Take a simple agreement like:
From now on, any change that affects timelines, workload, or priorities must be flagged early.”

Everyone nods.
The meeting ends.
Life resumes.

A week later, a deadline quietly moves.
A dependency appears late.
A request lands with one day’s notice and an unspoken trade-off.

Someone raises it: “This feels like the goalposts moved.”
The response comes back: “That’s just how work goes.”

At that moment, the disagreement is no longer about timelines or priorities.
It is about whether a surprise breach even occurred.

One person is naming the surprise.
The other is deflecting by normalising and defending it.

This seems to me to be where minor spats in the workplace actually begin.

When the person responsible deflects — “That’s normal,” “We couldn’t have known,” “Everyone does this” — the issue shifts again. The conversation stops being about the change itself and becomes about accountability. The person raising the issue is forced to justify their reaction.

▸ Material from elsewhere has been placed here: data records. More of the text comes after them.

Definition DNSProfile_Validate (v : DNSProfile) : error :=
  check? validateValue "dns_profile" (SV_DNSProfile v) in
  let bootstrap := br_ResolverID <$> dp_Bootstrap v in
  let resolvers := dr_ResolverID <$> dp_Resolvers v in
  let d_bootstrap :=
    range_dup br_ResolverID
      (λ i _, [issue DuplicateResource ("/bootstrap/" +:+ index_string i +:+ "/resolver_id")])
      (dp_Bootstrap v) in
  let d_resolvers :=
    range_app (λ i r,
      if seen_before dr_ResolverID (dp_Resolvers v) i r
         || bool_decide (dr_ResolverID r ∈ bootstrap)
      then [issue DuplicateResource ("/resolvers/" +:+ index_string i +:+ "/resolver_id")]
      else []) (dp_Resolvers v) in
  let d_each :=
    range_app (λ i r,
      let path := "/resolvers/" +:+ index_string i in
      match DNSResolver_Validate r with
      | Some err => prefixed err path ""
      | None => []
      end ++
      (if (dr_Kind r =s DNSHTTPS) && negb (bool_decide (dr_BootstrapResolverID r ∈ bootstrap))
       then
         let code := if bool_decide (dr_BootstrapResolverID r ∈ resolvers)
                     then ReferenceKind else ReferenceMissing in
         [issue code (path +:+ "/bootstrap_resolver_id")]
       else [])) (dp_Resolvers v) in
  let d_final :=
    if bool_decide (dp_FinalResolver v ∈ resolvers) then []
    else [issue ReferenceMissing "/final_resolver"] in
  let d_rules :=
    range_app (λ i rule,
      if bool_decide (dru_ResolverID rule ∈ resolvers) then []
      else [issue ReferenceMissing ("/rules/" +:+ index_string i +:+ "/resolver_id")])
      (dp_Rules v) in
  finish (d_bootstrap ++ d_resolvers ++ d_each ++ dns_cycles (dp_Resolvers v)
          ++ d_final ++ d_rules).

(** ** Routing *)

Definition PortRange_Validate (v : PortRange) : error :=
  check? validateValue "port_range" (SV_PortRange v) in
  if pr_To v <? pr_From v then Some [issue InvalidValue "/to"] else None.

Definition canonicalCIDR (value : string) : bool :=
  match ParsePrefix value with
  | Some prefix => bool_decide (prefix = Masked prefix) && (Prefix_String prefix =s value)
  | None => false
  end.

Definition RouteMatch_Validate (v : RouteMatch) : error :=
  check? validateValue "route_match" (SV_RouteMatch v) in
  check? range_err (λ i cidr,
           if canonicalCIDR cidr then None
           else Some [issue InvalidValue ("/ip_cidrs/" +:+ index_string i)]) (rm_IPCIDRs v) in
  range_err (λ i ports,
    match PortRange_Validate ports with
    | Some err => Some (prefixed err ("/destination_ports/" +:+ index_string i) "")
    | None => None
    end) (rm_DestinationPorts v).

Definition RoutingRule_Validate (v : RoutingRule) : error :=
  check? validateValue "routing_rule" (SV_RoutingRule v) in
  match RouteMatch_Validate (rr_Match v) with
  | Some err => Some (prefixed err "/match" "")
  | None => None
  end.

Definition RoutingProfile_Validate (v : RoutingProfile) : error :=
  check? validateValue "routing_profile" (SV_RoutingProfile v) in
  range_err (λ i rule,
    match RoutingRule_Validate rule with
    | Some err => Some (prefixed err ("/rules/" +:+ index_string i) "")
    | None => None
    end) (rp_Rules v).

Definition RuleSetEntry_Validate (v : RuleSetEntry) : error :=
  check? validateValue "rule_set_entry" (SV_RuleSetEntry v) in
  if (rse_Kind v =s RuleSetCIDR) && negb (canonicalCIDR (rse_CIDR v))
  then Some [issue InvalidValue "/cidr"] else None.

Definition RuleSetWrite_Validate (v : RuleSetWrite) : error :=
  check? validateValue "rule_set_write" (SV_RuleSetWrite v) in
  range_err (λ i entry,
    match RuleSetEntry_Validate entry with
    | Some err => Some (prefixed err ("/entries/" +:+ index_string i) "")
    | None => None
    end) (rsw_Entries v).

Definition entry_json (e : RuleSetEntry) : Json :=
  Obj ([("kind", Str (rse_Kind e))] ++ omit_string "domain" (rse_Domain e) ++
       omit_string "match" (rse_Match e) ++ omit_string "cidr" (rse_CIDR e)).

(** [contentHash]: over the sorted, duplicate-free JSON of the entries. *)
Definition contentHash (v : RuleSetWrite) : string :=
  let entries := sort_strings ((Marshal ∘ entry_json) <$> rsw_Entries v) in
  sha256Hex (Marshal (Obj
    [("schema_version", Int (rsw_SchemaVersion v)); ("format", Str (rsw_Format v));
     ("entries", strings (CompactFunc String.eqb entries))])).

Definition NewRuleSet (write : RuleSetWrite) : result Diagnostics RuleSet :=
  match RuleSetWrite_Validate write with
  | Some err => Err err
  | None =>
      Ok {| rset_SchemaVersion := rsw_SchemaVersion write; rset_Format := rsw_Format write;
            rset_Entries := rsw_Entries write; rset_ContentHash := contentHash write |}
  end.

Definition RuleSet_Validate (v : RuleSet) : error :=
  check? validateValue "rule_set" (SV_RuleSet v) in
  let write := {| rsw_SchemaVersion := rset_SchemaVersion v; rsw_Format := rset_Format v;
                  rsw_Entries := rset_Entries v |} in
  check? RuleSetWrite_Validate write in
  if rset_ContentHash v =s contentHash write then None
  else Some [issue InvalidValue "/content_hash"].

(** ** Client presets and subscriptions *)

Definition ClientPreset_Validate (v : ClientPreset) : error :=
  check? validateValue "client_preset" (SV_ClientPreset v) in
  if negb (ll_Protocol (cp_LocalListener v) =s "socks5") then
    Some [issue InvalidValue "/local_listener/protocol"]
  else if negb (ll_Listen (cp_LocalListener v) =s PresetLoopbackAddress) then
    Some [issue InvalidValue "/local_listener/listen"]
  else if negb (ll_Port (cp_LocalListener v) =? PresetSOCKSPort) then
    Some [issue InvalidValue "/local_listener/port"]
  else if negb (ca_Enabled (cp_ControlAPI v)) then None
  else
    let with_port (controlPort : Z) :=
      if ca_Port (cp_ControlAPI v) =? controlPort then None
      else Some [issue InvalidValue "/control_api/port"] in
    if cp_CoreFamily v =s SingBox then with_port SingBoxControlPort
    else if cp_CoreFamily v =s Mihomo then with_port MihomoControlPort
    else Some [issue InvalidValue "/control_api/enabled"].

Definition SubscriptionProfile_Validate (v : SubscriptionProfile) : error :=
  check? validateValue "subscription_profile" (SV_SubscriptionProfile v) in
  range_err (λ i t,
    let path := "/targets/" +:+ index_string i in
    if seen_before st_Key (sp_Targets v) i t then Some [issue DuplicateResource (path +:+ "/key")]
    else
      range_err (λ j o,
        let p := path +:+ "/policy_overrides/" +:+ index_string j in
        if seen_before po_PolicyGroupID (st_PolicyOverrides t) j o then
          Some [issue DuplicateResource (p +:+ "/policy_group_id")]
        else
          match PolicyOverride_Validate o with
          | Some err => Some (prefixed err p (po_PolicyGroupID o))
          | None => None
          end) (st_PolicyOverrides t)) (sp_Targets v).

(** ** Resources and targets *)

Definition Resource_Validate (v : Resource) : error :=
  let kind := md_Kind (r_Metadata v) in
  let id := md_ResourceID (r_Metadata v) in
  let union := Some [issue InvalidUnion "/payload"] in
  let payload (expected : ResourceKind) (validate : error) :=
    if negb (kind =s expected) then union
    else
      match validate with
      | Some err => Some (prefixed err "/payload" id)
      | None => validateValue "resource" (SV_Resource v)
      end in
  match r_Payload v with
  | Payload_Node p => payload KindNode (Node_Validate p)
  | Payload_Chain _ => payload KindChain None
  | Payload_PolicyGroup p => payload KindPolicyGroup (PolicyGroup_Validate p)
  | Payload_RoutingProfile p => payload KindRoutingProfile (RoutingProfile_Validate p)
  | Payload_DNSProfile p => payload KindDNSProfile (DNSProfile_Validate p)
  | Payload_RuleSet p => payload KindRuleSet (RuleSet_Validate p)
  | Payload_SubscriptionProfile p =>
      payload KindSubscriptionProfile (SubscriptionProfile_Validate p)
  | Payload_ClientPreset p => payload KindClientPreset (ClientPreset_Validate p)
  | Payload_typed_nil _ | Payload_nil => union
  end.

(** [overrideIDs]: the keys of the override map in order. *)
Definition overrideIDs (v : Target) : list ID :=
  sort_strings (map_to_list (t_PolicyOverrides v)).*1.

Definition Target_Validate (v : Target) : error :=
  check? validateValue "target" (SV_Target v) in
  range_err (λ i id,
    let path := "/policy_overrides/" +:+ index_string i in
    match t_PolicyOverrides v !! id with
    | None => None
    | Some override =>
        if negb (id =s po_PolicyGroupID override) then
          Some [issue ReferenceKind (path +:+ "/policy_group_id")]
        else
          match PolicyOverride_Validate override with
          | Some err => Some (prefixed err path (po_PolicyGroupID override))
          | None => None
          end
    end) (overrideIDs v).

(** ** Merging a target's override into a policy group *)

Definition MergePolicyOverride (base : Resource) (override : PolicyOverride)
    : result Diagnostics PolicyGroup :=
  match Resource_Validate base with
  | Some err => Err err
  | None =>
      match r_Payload base with
      | Payload_PolicyGroup group =>
          if negb (rid base =s po_PolicyGroupID override) then
            Err [issue ReferenceKind "/policy_group_id"]
          else
            match PolicyOverride_Validate override with
            | Some err => Err err
            | None =>
                let next :=
                  {| pg_SchemaVersion := pg_SchemaVersion group;
                     pg_Strategy := default (pg_Strategy group) (po_Strategy override);
                     pg_Members := pg_Members group;
                     pg_DefaultMember :=
                       default (pg_DefaultMember group) (po_DefaultMember override);
                     pg_HealthCheck :=
                       default (pg_HealthCheck group) (po_HealthCheck override);
                     pg_OnUnavailable := pg_OnUnavailable group |} in
                match PolicyGroup_Validate next with
                | Some err => Err err
                | None => Ok next
                end
            end
      | _ => Err [issue ReferenceKind "/policy_group_id"]
      end
  end.

(** ** A rejection always says why *)

Definition explained (e : error) : Prop := e ≠ Some [].

Lemma explained_prefixed err p id : err ≠ [] → explained (Some (prefixed err p id)).
Proof. intros H [= E]. by apply prefixDiagnostics_nil in E. Qed.

Lemma explained_finish d : explained (finish d).
Proof. intros E. by apply finish_Some_nonempty in E. Qed.

Lemma explained_validate d v : explained (validateValue d v).
Proof. apply validateValue_nonempty. Qed.

Lemma explained_Some err : explained (Some err) ↔ err ≠ [].
Proof. unfold explained. naive_solver. Qed.

Lemma explained_range_err {A} (f : nat → A → error) l :
  (∀ i x, explained (f i x)) → explained (range_err f l).
Proof.
  intros Hf. unfold range_err. generalize O. induction l as [|x l IH]; intros i; simpl; [done|].
  destruct (f i x) eqn:E; [|apply IH]. rewrite <-E. apply Hf.
Qed.

(** Case analysis on the validators a goal [explained _] runs. *)
Ltac explain_step :=
  match goal with
  | |- explained None => done
  | |- explained (Some [_]) => done
  | |- explained (validateValue _ _) => apply explained_validate
  | |- explained (finish _) => apply explained_finish
  | |- explained (range_err _ _) => apply explained_range_err; intros
  | |- explained (Some (prefixed _ _ _)) => apply explained_prefixed
  | H : ?m = Some ?err |- explained (Some ?err) => rewrite <-H
  | H : ?m = Some ?err |- ?err ≠ [] => apply explained_Some; rewrite <-H
  | |- context [match ?m with _ => _ end] => destruct m eqn:?
  end.
Ltac explain := repeat explain_step; eauto with explained.

Create HintDb explained.

Lemma explained_Node v : explained (Node_Validate v).
Proof. unfold Node_Validate. explain. Qed.
Lemma explained_PolicyHealthCheck v : explained (PolicyHealthCheck_Validate v).
Proof. unfold PolicyHealthCheck_Validate. cbv zeta. explain. Qed.
#[local] Hint Resolve explained_Node explained_PolicyHealthCheck : explained.
Lemma explained_PolicyGroup v : explained (PolicyGroup_Validate v).
Proof. unfold PolicyGroup_Validate. explain. Qed.
Lemma explained_PolicyOverride v : explained (PolicyOverride_Validate v).
Proof. unfold PolicyOverride_Validate. explain. Qed.
Lemma explained_DNSResolver v : explained (DNSResolver_Validate v).
Proof. unfold DNSResolver_Validate. explain. Qed.
Lemma explained_DNSProfile v : explained (DNSProfile_Validate v).
Proof. unfold DNSProfile_Validate. explain. Qed.
Lemma explained_PortRange v : explained (PortRange_Validate v).
Proof. unfold PortRange_Validate. explain. Qed.
#[local] Hint Resolve explained_PolicyGroup explained_PolicyOverride explained_DNSResolver
  explained_DNSProfile explained_PortRange : explained.
Lemma explained_RouteMatch v : explained (RouteMatch_Validate v).
Proof. unfold RouteMatch_Validate. explain. Qed.
#[local] Hint Resolve explained_RouteMatch : explained.
Lemma explained_RoutingRule v : explained (RoutingRule_Validate v).
Proof. unfold RoutingRule_Validate. explain. Qed.
#[local] Hint Resolve explained_RoutingRule : explained.
Lemma explained_RoutingProfile v : explained (RoutingProfile_Validate v).
Proof. unfold RoutingProfile_Validate. explain. Qed.
Lemma explained_RuleSetEntry v : explained (RuleSetEntry_Validate v).
Proof. unfold RuleSetEntry_Validate. explain. Qed.
#[local] Hint Resolve explained_RoutingProfile explained_RuleSetEntry : explained.
Lemma explained_RuleSetWrite v : explained (RuleSetWrite_Validate v).
Proof. unfold RuleSetWrite_Validate. explain. Qed.
#[local] Hint Resolve explained_RuleSetWrite : explained.
Lemma explained_RuleSet v : explained (RuleSet_Validate v).
Proof. unfold RuleSet_Validate. cbv zeta. explain. Qed.
Lemma explained_ClientPreset v : explained (ClientPreset_Validate v).
Proof. unfold ClientPreset_Validate. cbv zeta. explain. Qed.
Lemma explained_SubscriptionProfile v : explained (SubscriptionProfile_Validate v).
Proof. unfold SubscriptionProfile_Validate. cbv zeta. explain. Qed.
#[local] Hint Resolve explained_RuleSet explained_ClientPreset explained_SubscriptionProfile
  : explained.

The person responsible avoids owning the breach by reframing it as inevitable.

Collaboration ruptures not because work is complex, but because the rules are no longer shared.

Over time, this pattern teaches people to stop speaking up. They learn that raising issues leads to justification, not correction. Misalignment accumulates quietly until a small incident triggers a larger conflict.

This is why “no surprises” works as a catch-all. It operates above individual agreements. It captures late changes, missing information, hidden costs, unstated assumptions, and last-minute pressure without arguing intent.

If someone feels surprised, and the team has agreed to use Spatz.AI, they can object using an initial verbal caution or escalate using the SpatzChat app. If that objection is challenged, it can be ultimately reviewed by the team and their Spatz AI agent.

Agreement is what happens in meetings.
Alignment is what holds when pressure hits.
A “no surprises” catch-all is how teams keep the two connected.